* EXTRACTED RECORDS:
(** After any calls of [add_Models] both node classes list the models in the
    order they were added and find a model by name in the same way: the
    first of that name.  By tag they differ: a satellite answers with the
    last model added under the tag, a ground station with the first.  Both
    find a model under the same tags, and the same one when no two models
    share a tag. *)
Theorem has_ModelWithTag_last_or_first (batches : list (list IModel))
    (tag : EModelTag) (name : string) :
  let sat := List.fold_left SatelliteBasic.add_Models batches SatelliteBasic.new in
  let gs := List.fold_left GSBasic.add_Models batches GSBasic.new in
  let all := List.concat batches in
  SatelliteBasic.get_Models sat = all
  /\ GSBasic.get_Models gs = all
  /\ SatelliteBasic.has_ModelWithTag sat tag
     = List.find (tagged tag) (List.rev all)
  /\ GSBasic.has_ModelWithTag gs tag = List.find (tagged tag) all
  /\ (is_Some (SatelliteBasic.has_ModelWithTag sat tag)
      <-> is_Some (GSBasic.has_ModelWithTag gs tag))
  /\ (List.NoDup (List.map modelTag all) ->
      SatelliteBasic.has_ModelWithTag sat tag = GSBasic.has_ModelWithTag gs tag)
  /\ SatelliteBasic.has_ModelWithName sat name
     = GSBasic.has_ModelWithName gs name.
Proof.
  intros sat gs all.
  destruct (sat_registry batches SatelliteBasic.new) as [S1 S2].
  pose proof (gs_registry batches GSBasic.new) as G1.
  simpl in S1, S2, G1. fold sat in S1, S2. fold gs in G1. fold all in S1, S2, G1.
  assert (St : SatelliteBasic.has_ModelWithTag sat tag
               = List.find (tagged tag) (List.rev all)).
  { unfold SatelliteBasic.has_ModelWithTag. rewrite S2, tag_index_last.
    destruct (List.find _ _); [done | apply lookup_empty]. }
  assert (Gt : GSBasic.has_ModelWithTag gs tag = List.find (tagged tag) all).
  { unfold GSBasic.has_ModelWithTag. by rewrite G1. }
  split_and!; try done.
  - rewrite St, Gt. split; intros [m F]; apply List.find_some in F as [Hin T].
    + destruct (List.find (tagged tag) all) as [m'|] eqn:F'; [done|].
      apply (proj2 (List.in_rev _ _)) in Hin.
      by rewrite (List.find_none _ _ F' m Hin) in T.
    + destruct (List.find (tagged tag) (List.rev all)) as [m'|] eqn:F'; [done|].
      apply (proj1 (List.in_rev _ _)) in Hin.
      by rewrite (List.find_none _ _ F' m Hin) in T.
  - intros ND. rewrite St, Gt. by apply find_rev_unique.
  - unfold SatelliteBasic.has_ModelWithName, GSBasic.has_ModelWithName.
    by rewrite S1, G1.
Qed.
(** A collection of 25000 documents. *)
Definition large_collection : TCollection :=
  mkCollection (fun _ => repeat refs_document 25000).

Definition zero_watermark : Incremental.t :=
  Incremental.mk "seq" (VInt 0) builtin_max.

(** ** Accessors used to state properties of cleaned documents *)

(** [d[k1][k2]...[kn]] through nested dicts; [None] when a key is missing or
    a value on the way is not a dict. *)
Fixpoint dict_path (v : value) (path : list string) : option value :=
  match path with
  | [] => Some v
  | k :: rest =>
      match v with
      | VDict items =>
          match dict_get items k with
          | Some w => dict_path w rest
          | None => None
          end
      | _ => None
      end
  end.

(** Whether some dict field holds an [ObjectId] or a [Decimal128] directly,
    looking into the dicts under keys and into the dicts that are elements
    of a list under a key. *)
Fixpoint field_holds_special (v : value) : bool :=
  match v with
  | VDict items =>
      existsb
        (fun kv =>
           match snd kv with
           | VDecimal128 _ | VObjectId _ => true
           | VDict _ => field_holds_special (snd kv)
           | VList elems => existsb field_holds_special elems
           | _ => false
           end)
        items
  | _ => false
  end.

(** The same test on one stored value. *)
Definition stored_special (w : value) : bool :=
  match w with
  | VDecimal128 _ | VObjectId _ => true
  | VDict _ => field_holds_special w
  | VList elems => existsb field_holds_special elems
  | _ => false
  end.

(** A loader on which [incremental] and [last_value] were assigned after it
    was built without a cursor. *)
Definition patched_loader : CollectionLoader.t :=
  CollectionLoader.mk sample_client empty_collection
    (Some (Incremental.mk "seq" (VInt 5) builtin_max))
    None (Some VNone) (VInt 5).

Definition nested_document : value :=
  VDict [("owner", VDict [("id", VObjectId sample_oid);
                          ("balance", VDecimal128 sample_price)]);
         ("items", VList [VDict [("ref", VObjectId sample_oid)]])].

Definition small_collection : TCollection :=
  mkCollection (fun _ => [refs_document; nested_document; plain_document]).

Definition even_collection : TCollection :=
  mkCollection (fun _ => repeat nested_document 20000).

(** * Properties *)

(** ** Insertion-ordered dicts *)

Lemma distinct_NoDup (keys : list string) :
  distinct keys = true <-> NoDup keys.
Proof.
  induction keys as [|k rest IH]; simpl.
  - split; [constructor | reflexivity].
  - rewrite andb_true_iff, negb_true_iff, IH. split.
    + intros [Hk Hr]. constructor; [|exact Hr].
      intros Hin. assert (existsb (String.eqb k) rest = true) as E.
      { apply existsb_exists. exists k. split; [exact Hin | apply String.eqb_refl]. }
      congruence.
    + intros H. inversion H as [|? ? Hk Hr]; subst. split; [|exact Hr].
      destruct (existsb (String.eqb k) rest) eqn:E; [|reflexivity].
      apply existsb_exists in E. destruct E as [x [Hin Hx]].
      apply String.eqb_eq in Hx. subst x. contradiction.
Qed.

Section dict_facts.
Context {V : Type}.
Implicit Types (d : list (string * V)) (k : string) (v : V).

Lemma dict_setitem_fresh d k v :
  ~ In k (dict_keys d) -> dict_setitem d k v = d ++ [(k, v)].
Proof.
  induction d as [|[k' v'] rest IH]; simpl; intros Hk; [reflexivity|].
  destruct (String.eqb_spec k' k) as [->|Hne].
  - exfalso. apply Hk. left. reflexivity.
  - rewrite IH; [reflexivity|]. intros Hin. apply Hk. right. exact Hin.
Qed.

Lemma dict_setitem_keys d k v :
  dict_keys (dict_setitem d k v) =
  if existsb (String.eqb k) (dict_keys d) then dict_keys d
  else dict_keys d ++ [k].
Proof.
  induction d as [|[k' v'] rest IH]; simpl; [reflexivity|].
  rewrite (String.eqb_sym k k').
  destruct (String.eqb_spec k' k) as [->|Hne]; simpl; [reflexivity|].
  rewrite IH. destruct (existsb (String.eqb k) (dict_keys rest)); reflexivity.
Qed.

Lemma dict_setitem_NoDup d k v :
  NoDup (dict_keys d) -> NoDup (dict_keys (dict_setitem d k v)).
Proof.
  intros Hd. rewrite dict_setitem_keys.
  destruct (existsb (String.eqb k) (dict_keys d)) eqn:E; [exact Hd|].
  apply NoDup_app; [exact Hd | repeat constructor; intros [] |].
  intros x Hx [Hkx|[]]. subst x.
  assert (existsb (String.eqb k) (dict_keys d) = true) as E'.
  { apply existsb_exists. exists k. split; [exact Hx | apply String.eqb_refl]. }
  congruence.
Qed.

Lemma dict_setitem_In d k v k' w :
  In (k', w) (dict_setitem d k v) -> In (k', w) d \/ (k' = k /\ w = v).
Proof.
  induction d as [|[k0 v0] rest IH]; simpl.
  - intros [E|[]]. injection E as <- <-. right. split; reflexivity.
  - destruct (String.eqb_spec k0 k) as [->|Hne]; simpl.
    + intros [E|Hin]; [injection E as <- <-; right; split; reflexivity|].
      left. right. exact Hin.
    + intros [E|Hin]; [left; left; exact E|].
      destruct (IH Hin) as [H|H]; [left; right; exact H | right; exact H].
Qed.

Lemma dict_get_In d k v :
  NoDup (dict_keys d) -> (dict_get d k = Some v <-> In (k, v) d).
Proof.
  induction d as [|[k0 v0] rest IH]; simpl; intros Hd.
  - split; [discriminate | intros []].
  - inversion Hd as [|? ? Hk Hr]; subst.
    destruct (String.eqb_spec k0 k) as [->|Hne].
    + split.
      * intros E. injection E as <-. left. reflexivity.
      * intros [E|Hin]; [injection E as <-; reflexivity|].
        exfalso. apply Hk. apply (in_map fst) in Hin. exact Hin.
    + rewrite (IH Hr). split; [intros H; right; exact H|].
      intros [E|Hin]; [injection E as E _; contradiction | exact Hin].
Qed.
End dict_facts.

Section store_all_facts.
Context {V W : Type} (f : V -> W).

Lemma dict_keys_map_values (items : list (string * V)) :
  dict_keys (map_values f items) = dict_keys items.
Proof.
  unfold dict_keys, map_values. rewrite map_map. reflexivity.
Qed.

Lemma store_all_fresh (items : list (string * V)) :
  forall output : list (string * W),
    NoDup (dict_keys output ++ dict_keys items) ->
    store_all f items output = output ++ map_values f items.
Proof.
  induction items as [|[k v] rest IH]; simpl; intros output Hnd.
  - rewrite app_nil_r. reflexivity.
  - unfold store_all in *. simpl.
    assert (~ In k (dict_keys output)) as Hk.
    { intros Hin. apply NoDup_remove_2 in Hnd. apply Hnd.
      apply in_or_app. left. exact Hin. }
    rewrite (dict_setitem_fresh _ _ _ Hk).
    rewrite IH.
    + rewrite <- app_assoc. reflexivity.
    + unfold dict_keys in *. rewrite map_app. simpl.
      rewrite <- app_assoc. simpl. exact Hnd.
Qed.

Lemma store_all_NoDup (items : list (string * V)) :
  forall output : list (string * W),
    NoDup (dict_keys output) ->
    NoDup (dict_keys (store_all f items output)).
Proof.
  induction items as [|[k v] rest IH]; simpl; intros output Hnd;
    [exact Hnd|].
  apply IH. apply dict_setitem_NoDup. exact Hnd.
Qed.

Lemma store_all_In (items : list (string * V)) :
  forall (output : list (string * W)) k w,
    In (k, w) (store_all f items output) ->
    In (k, w) output \/ exists v, In (k, v) items /\ w = f v.
Proof.
  induction items as [|[k0 v0] rest IH]; simpl; intros output k w Hin;
    [left; exact Hin|].
  destruct (IH _ _ _ Hin) as [H|[v [Hv ->]]].
  - destruct (dict_setitem_In _ _ _ _ _ H) as [H'|[-> ->]];
      [left; exact H'|].
    right. exists v0. split; [left; reflexivity | reflexivity].
  - right. exists v. split; [right; exact Hv | reflexivity].
Qed.

(** On a dict (distinct keys) the loop is a map over the values: same
    keys, same order. *)
Lemma store_all_distinct (items : list (string * V)) :
  NoDup (dict_keys items) -> store_all f items [] = map_values f items.
Proof.
  intros Hnd. rewrite store_all_fresh; [reflexivity | exact Hnd].
Qed.
End store_all_facts.

Lemma map_values_fixed {V : Type} (f : V -> V) (items : list (string * V)) :
  (forall k v, In (k, v) items -> f v = v) -> map_values f items = items.
Proof.
  intros Hf. unfold map_values. rewrite <- (map_id items) at 2.
  apply map_ext_in. intros [k v] Hin. simpl. rewrite (Hf k v Hin). reflexivity.
Qed.

Lemma dict_get_map_values {V W : Type} (f : V -> W)
    (items : list (string * V)) (k : string) :
  dict_get (map_values f items) k = option_map f (dict_get items k).
Proof.
  induction items as [|[k0 v0] rest IH]; simpl; [reflexivity|].
  destruct (String.eqb k0 k); [reflexivity | exact IH].
Qed.

(** ** [clean_document] *)

Import CollectionLoader.

Lemma clean_document_dict (items : list (string * value)) :
  clean_document (VDict items) = VDict (store_all clean_value items []).
Proof.
  simpl. f_equal. unfold store_all. generalize (@nil (string * value)).
  induction items as [|[k v] rest IH]; simpl; intros output; [reflexivity|].
  rewrite IH. f_equal. destruct v; reflexivity.
Qed.

Lemma clean_document_not_dict (v : value) :
  is_dict v = false -> clean_document v = v.
Proof. destruct v; simpl; intros H; try reflexivity. discriminate. Qed.

Lemma clean_value_other (v : value) :
  is_other_kind v = true -> clean_value v = v.
Proof. destruct v; simpl; intros H; try reflexivity; discriminate. Qed.

Lemma wf_value_dict (items : list (string * value)) :
  wf_value (VDict items) = true ->
  NoDup (dict_keys items) /\ forall k v, In (k, v) items -> wf_value v = true.
Proof.
  simpl. rewrite andb_true_iff, distinct_NoDup, forallb_forall.
  intros [Hnd Hall]. split; [exact Hnd|].
  intros k v Hin. exact (Hall (k, v) Hin).
Qed.

Lemma wf_value_list (elems : list value) :
  wf_value (VList elems) = true -> forall v, In v elems -> wf_value v = true.
Proof. simpl. rewrite forallb_forall. auto. Qed.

* WHAT THE EXERCISE ASKS: Your answer should consist solely of the lines above from the line with "Proof. destruct v; simpl; intros H; try reflexivity." to the line with "Lemma wf_value_dict (items", both included, reproduced exactly.

* EXERCISE RESULT:
Proof. destruct v; simpl; intros H; try reflexivity. discriminate. Qed.

Lemma clean_value_other (v : value) :
  is_other_kind v = true -> clean_value v = v.
Proof. destruct v; simpl; intros H; try reflexivity; discriminate. Qed.

Lemma wf_value_dict (items : list (string * value)) :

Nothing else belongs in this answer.